Some bristled at President Emmanuel Macron’s admonition to “get vaccinated!” immediately, but many people signed up for shots, accepting that getting injected was the only way to return to some semblance of pre-pandemic life.

Macron also announced that special COVID-19 passes will be required starting in early August to enter restaurants and shopping malls and to get on trains and planes. The announcement raised questions and worries among foreign tourists and as residents of France planning vacations.

An app that centralizes France’s vaccine appointments, Doctolib, said Tuesday that 1.3 million people signed up for injections after Macron gave a televised address Monday night. It was a daily record since France rolled out coronavirus vaccines in December. People under age 35 made up most of the new appointments, Doctolib said.

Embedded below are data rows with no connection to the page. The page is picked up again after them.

(** ** Errors inside a transaction *)

Lemma run_op_failed o s e : tx_err s = Some e -> run_op o s = Some (tt, s).
Proof.
  intros H. destruct o; cbn [run_op];
    unfold bind, bucket_Put, bucket_Delete, bucket_NextSequence,
      tx_CreateBucketIfNotExists, bucket_CreateBucketIfNotExists, ret;
    rewrite H; reflexivity.
Qed.

Lemma run_ops_failed os s e : tx_err s = Some e -> run_ops os s = Some (tt, s).
Proof.
  intros H. induction os as [|o os IH]; cbn [run_ops].
  - reflexivity.
  - unfold bind. rewrite (run_op_failed o s e H). exact IH.
Qed.

Lemma run_ops_app os1 os2 s :
  run_ops (os1 ++ os2) s
  = match run_ops os1 s with
    | Some (_, s1) => run_ops os2 s1
    | None => None
    end.
Proof.
  revert s. induction os1 as [|o os1 IH]; intros s; cbn [run_ops app].
  - reflexivity.
  - unfold bind. destruct (run_op o s) as [[[] s0]|]; [apply IH|reflexivity].
Qed.

Lemma run_op_remembers o t e :
  bolt_error o t = Some e -> run_op o (mk_tx t None) = Some (tt, mk_tx t (Some e)).
Proof.
  destruct o as [b k v|b k|b|n|b n]; cbn [bolt_error run_op];
    unfold bucket_Put, bucket_Delete, bucket_NextSequence,
      tx_CreateBucketIfNotExists, bucket_CreateBucketIfNotExists;
    unfold bind, invoke, ret,
      bolt.ref_Put, bolt.ref_Delete, bolt.ref_NextSequence,
      bolt.ref_CreateBucketIfNotExists, bolt.Tx_CreateBucketIfNotExists,
      bolt.update_at, bolt.unit_op, returned_error;
    cbn [tx_err tx_t].
  - destruct (bucket_b b) as [p|]; [|discriminate].
    destruct (bolt.resolve p (bolt.root t)) as [c|]; [|discriminate].
    destruct (bolt.Bucket_Put _ k v c); [|discriminate].
    intros [= ->]. reflexivity.
  - destruct (bucket_b b) as [p|]; [|discriminate].
    destruct (bolt.resolve p (bolt.root t)) as [c|]; [|discriminate].
    destruct (bolt.Bucket_Delete _ k c); [|discriminate].
    intros [= ->]. reflexivity.
  - destruct (bucket_b b) as [p|]; [|discriminate].
    destruct (bolt.resolve p (bolt.root t)) as [c|]; [|discriminate].
    destruct (bolt.Bucket_NextSequence _ c) as [e'|[n c']]; [|discriminate].
    intros [= ->]. reflexivity.
  - destruct (bolt.Bucket_CreateBucketIfNotExists _ n (bolt.root t)); [|discriminate].
    cbn. intros [= ->]. reflexivity.
  - destruct (bucket_b b) as [p|]; [|discriminate].
    destruct (bolt.resolve p (bolt.root t)) as [c|]; [|discriminate].
    destruct (bolt.Bucket_CreateBucketIfNotExists _ n c); [|discriminate].
    intros [= ->]. reflexivity.
Qed.

Lemma run_ops_first_error os1 o os2 s0 t e :
  run_ops os1 s0 = Some (tt, mk_tx t None) ->
  bolt_error o t = Some e ->
  run_ops (os1 ++ o :: os2) s0 = Some (tt, mk_tx t (Some e)).
Proof.
  intros H1 He. rewrite run_ops_app, H1. cbn [run_ops]. unfold bind.
  rewrite (run_op_remembers o t e He).
  apply (run_ops_failed os2 _ e). reflexivity.
Qed.

(** C6: when bolt returns an error to [Put], [Delete], [NextSequence] or a
    create-bucket operation of a transaction in which the operations before
    succeeded, the handle holds that error afterwards.  From then on [Put],
    [Delete], [NextSequence] and the two create-bucket operations on any
    bucket of the handle return at once and leave the handle as it is, so
    the first error stays; [tx.Bucket] and [bucket.Bucket] return nil, and a
    method call on a nil bucket panics; and [dispatch], [update] and [view]
    report the held error whatever the transaction function returns. *)
Theorem tx_error_short_circuit (os1 : list op) (o : op) (t t1 : bolt.Tx) (e : error) :
  run_ops os1 (mk_tx t None) = Some (tt, mk_tx t1 None) ->
  bolt_error o t1 = Some e ->
  let s := mk_tx t1 (Some e) in
  run_op o (mk_tx t1 None) = Some (tt, s) /\
  (forall b k v, bucket_Put b k v s = Some (tt, s)) /\
  (forall b k, bucket_Delete b k s = Some (tt, s)) /\
  (forall b, bucket_NextSequence b s = Some (0, s)) /\
  (forall n, tx_CreateBucketIfNotExists n s = Some (mk_bucket None, s)) /\
  (forall b n, bucket_CreateBucketIfNotExists b n s = Some (mk_bucket None, s)) /\
  (forall n, tx_Bucket n s = Some (None, s)) /\
  (forall b n, bucket_Bucket b n s = Some (None, s)) /\
  (forall (A : Type) (m : bucket -> M A), on_bucket None m s = None) /\
  (forall os2, run_ops (os1 ++ o :: os2) (mk_tx t None) = Some (tt, s)) /\
  (forall os2 (A : Type) (r : option error) (a : A),
      dispatch (run_ops (os1 ++ o :: os2) ;;; ret (r, a)) t = Some ((Some e, a), t1)) /\
  (forall os2 (A : Type) (r : option error) (a : A) d,
      t = bolt.MkTx (bolt.committed d) true ->
      update (run_ops (os1 ++ o :: os2) ;;; ret (r, a)) d = (Fail e, d)) /\
  (forall os2 (A : Type) (r : option error) (a : A) d,
      t = bolt.MkTx (bolt.committed d) false ->
      view (run_ops (os1 ++ o :: os2) ;;; ret (r, a)) d = Fail e) /\
  (forall (A : Type) (f : M (option error * A)) r a,
      f (mk_tx t None) = Some ((r, a), s) ->
      dispatch f t = Some ((Some e, a), t1)).
Proof.
  intros H1 He s.
  assert (Hs : tx_err s = Some e) by reflexivity.
  assert (Hrun : forall os2, run_ops (os1 ++ o :: os2) (mk_tx t None) = Some (tt, s))
    by (intros os2; apply run_ops_first_error; assumption).
  repeat match goal with |- _ /\ _ => split end.
  - apply run_op_remembers, He.
  - intros b k v. reflexivity.
  - intros b k. reflexivity.
  - intros b. reflexivity.
  - intros n. reflexivity.
  - intros b n. reflexivity.
  - intros n. reflexivity.
  - intros b n. reflexivity.
  - intros A m. reflexivity.
  - exact Hrun.
  - intros os2 A r a. unfold dispatch, bind. rewrite Hrun. reflexivity.
  - intros os2 A r a d ->. unfold update, bolt.Update, dispatch, bind.
    rewrite Hrun. reflexivity.
  - intros os2 A r a d ->. unfold view, bolt.View, dispatch, bind.
    rewrite Hrun. reflexivity.
  - intros A f r a Hf. unfold dispatch. rewrite Hf. reflexivity.
Qed.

Macron said vaccination would be obligatory for all health care workers by Sept. 15, and he held out the possibility of extending the requirement to others. Around 41% of the French population has been fully vaccinated, though the pace of shots being delivered has waned as summer vacations approached.

Government spokesman Attal insisted the vaccine mandate wasn’t meant to “stigmatize” reluctant health workers but to limit risks to the vulnerable populations they care for.

Some people said they’re now getting vaccinated because Macron also announced that France will start charging money for some virus tests, which up to now have all been free for anyone in French territory.

To get the COVID pass that will soon be required in all restaurants, people must have proof of vaccination or recent virus infection, or a negative test from the last 48 hours.

Restaurant and bar unions demanded a delay for the passes, and government officials were meeting with industry representatives Tuesday. Restaurant workers expressed concern with enforcing the requirement and fear it could scare customers away after all French eating establishments stayed shuttered for nine months from the pandemic's onset.

Health Minister Olivier Veran defended the new rule, saying, “The question is: It's lockdown or the health pass.”

More than 111,000 people with the virus have died in France.